As morning came, there were other signs. At first we weren't sure if we were imagining them, but as time went on they became stronger. Putting a finger into his hands, you could feel him starting to grip. If you stroked your finger across the base of his foot, he would wriggle his toes, curl his foot and kick out slightly as if he was ticklish. We all took these as positives and would repeat the touches just to make sure that it wasn't just coincidence again. Isaac's blood pressure remained good, his pulse was good and as we spent our first day together as a full family, we felt like things were really starting to get better.

Unfortunately, that was not the case. We will always believe that those touches and reactions were Isaac telling us he knew we were there. To us that meant there was brain activity that was positive. That evening our consultant took Simone and I into a side room and had a very honest chat with us. The reactions from Isaac were more likely to be reflex actions not caused by brain activity. And although to us the fact his heart rate, blood pressure etc was good, as our consultant put it, they were too good. When he fitted, his heart rate didn't change - when anyone moves in any way that heart rate should change. It could have meant that the brain was not able to talk to the heart properly, and with the heart being a muscle, it would just keep going. We were told that we should be prepared that some day in the future, the worst was likely to happen. We didn't want to believe it, after all, the positivity of the day, it really did feel that he was getting better. We discussed it at length and decided the most important thing for the time being, just in case, was that Isaac should be christened and it was arranged that the following morning that would be done.

We spent the rest of the day reading to Isaac, bringing some of his toys to him so that he had them to be cuddled up to. His favourite book was Guess how much I love you and we read this many times to him, as well as the Hungry Caterpillar, a Children's Bible and a number of other books. The phrase "Love you to the moon and back" will at some point be my next tattoo and we have also made sure that Isaac's gravestone has a moon on it as the book and phrase became very important in his short life.

Monday was a big day for Isaac and for Simone and I. Firstly, we had Isaac christened Isaac Colin Smith in a small short service in the intensive care unit. His nurse that day Debbie was there along with our families, and the hospital pastor christened Isaac, gave him a candle, and a wooden cross, which has stayed with him ever since including to his final resting place. Sounds stupid, but we had family photos taken at his christening. To us this was important, a christening is a very important occasion, and one we should have been having at our local church, St Cuthberts, but instead it was held at St Thomas's. The nursing team had even cleared that part of the intensive care ward, had cordoned the area off with screens so we had some private time for the Christening. It was very emotional and very special, and my brother, and Simone's brother and sister were named as God Parents to Isaac. We also had a new consultant for the week, and he went through everything with us again and gave his views on Isaac's current condition. They were the same as we had previously been told.

As the day progressed, we got to hold Isaac for the first time.

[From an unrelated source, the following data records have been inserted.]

(** Without interruption the statements are the methods. When no other thread
    comes between its statements, the callback of the client does what
    [_internal_data_recv] of OpenSocketResponser.v does in one piece, and a turn
    of the worker with a request what [answer] does: it goes on when that
    returns, and ends when that raises. *)
Theorem responser_blocks {U W : Type} (app : U -> pystr -> W -> outcome (option pystr) * W)
    (once : bool)
    (s : shared U W) :
  (forall d, exists s', object s' = snd (_internal_data_recv d (object s)) /\
     runs_to app once (I_parse d) s [] s') /\
  (forall payload key q res o,
     _connected_event (KLresponser (object s)) = true ->
     data_queue (object s) = (payload, key) :: q -> unfinished_tasks (object s) <> 0%nat ->
     answer (app_out app) payload key
       (set_queue q (unfinished_tasks (object s)) (object s)) = (res, o) ->
     res <> Stuck ->
     exists s', object s' = o /\
       runs_to app once P_test s (match res with Ret _ => [P_test] | _ => [] end) s').
Proof.
  split; [intros d; apply responser_run_receive|].
  intros payload key q res o Hc Hq Hn He Hst. by apply (run_turn app once payload key q).
Qed.

(** ** Witnesses *)

Definition ex_out (c : unit) (d : pystr) (w : nat) : outcome (option pystr) * nat :=
  let '(r, w) := ex_app c d w in (Ret r, w).

Definition ex_hi : pystr * pystr := (str_of "Hi", str_of "42").
Definition ex_echo : pystr * pystr := (str_of "Echo: Hi", str_of "42").

(** One request was answered, and the worker goes on. *)
Definition ex_answered : shared unit nat :=
  Shared _ _ (snd (sendBack (fst ex_echo) (snd ex_echo) (set_world 1%nat ex_responser)))
    [ex_request] [ex_hi] [(tt, ex_hi)] [ex_echo].

(** The object while the answer is sent. *)
Definition ex_sent : responser unit nat :=
  snd (sendBack (fst ex_echo) (snd ex_echo) (set_queue [] 1 (set_world 1%nat ex_responser))).

(** One statement of the first thread, to a state that is given. *)
Lemma ex_statement t s new s1 new' s1' c ts :
  statement ex_out t s new s1 -> new = new' -> s1 = s1' ->
  rtc (step ex_out true) (s1', new' ++ ts) c -> rtc (step ex_out true) (s, t :: ts) c.
Proof.
  intros Hs -> -> Hr. eapply rtc_l; [apply step_run|exact Hr].
  by apply (run_thread _ [] t ts s new' s1').
Qed.

Ltac run_to st new s1 :=
  eapply (ex_statement _ _ _ _ new s1);
    [apply st; vm_compute; reflexivity|vm_compute; reflexivity|vm_compute; reflexivity|];
  cbn [List.app].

Something we never thought was possible given all of the wires, and my God it was so incredibly special, even though he was on a bed pillow still, for Simone and I to hold him, to be that close to him and protect him after feeling so helpless all the way through this process, was so special. Simone also got to change Isaac's nappy that evening, something not at all easy given the wires, but again the nurses at St Thomas's were incredible, helping, supporting and making sure we were involved in every part of Isaac's life.

Monday evening, the brain cooling treatment came to an end, and a nervous wait began as over the next twelve hours, Isaac's body temperature was brought back up to normal, with everyone unsure how he would react and whether the fitting would get worse. What is evident from everything we have seen and been told, the brain cooling worked for Isaac - brain damage did not appear to get considerably worse over the time he was at St Thomas's. The crucial issue was the initial brain damage as had always been the worry.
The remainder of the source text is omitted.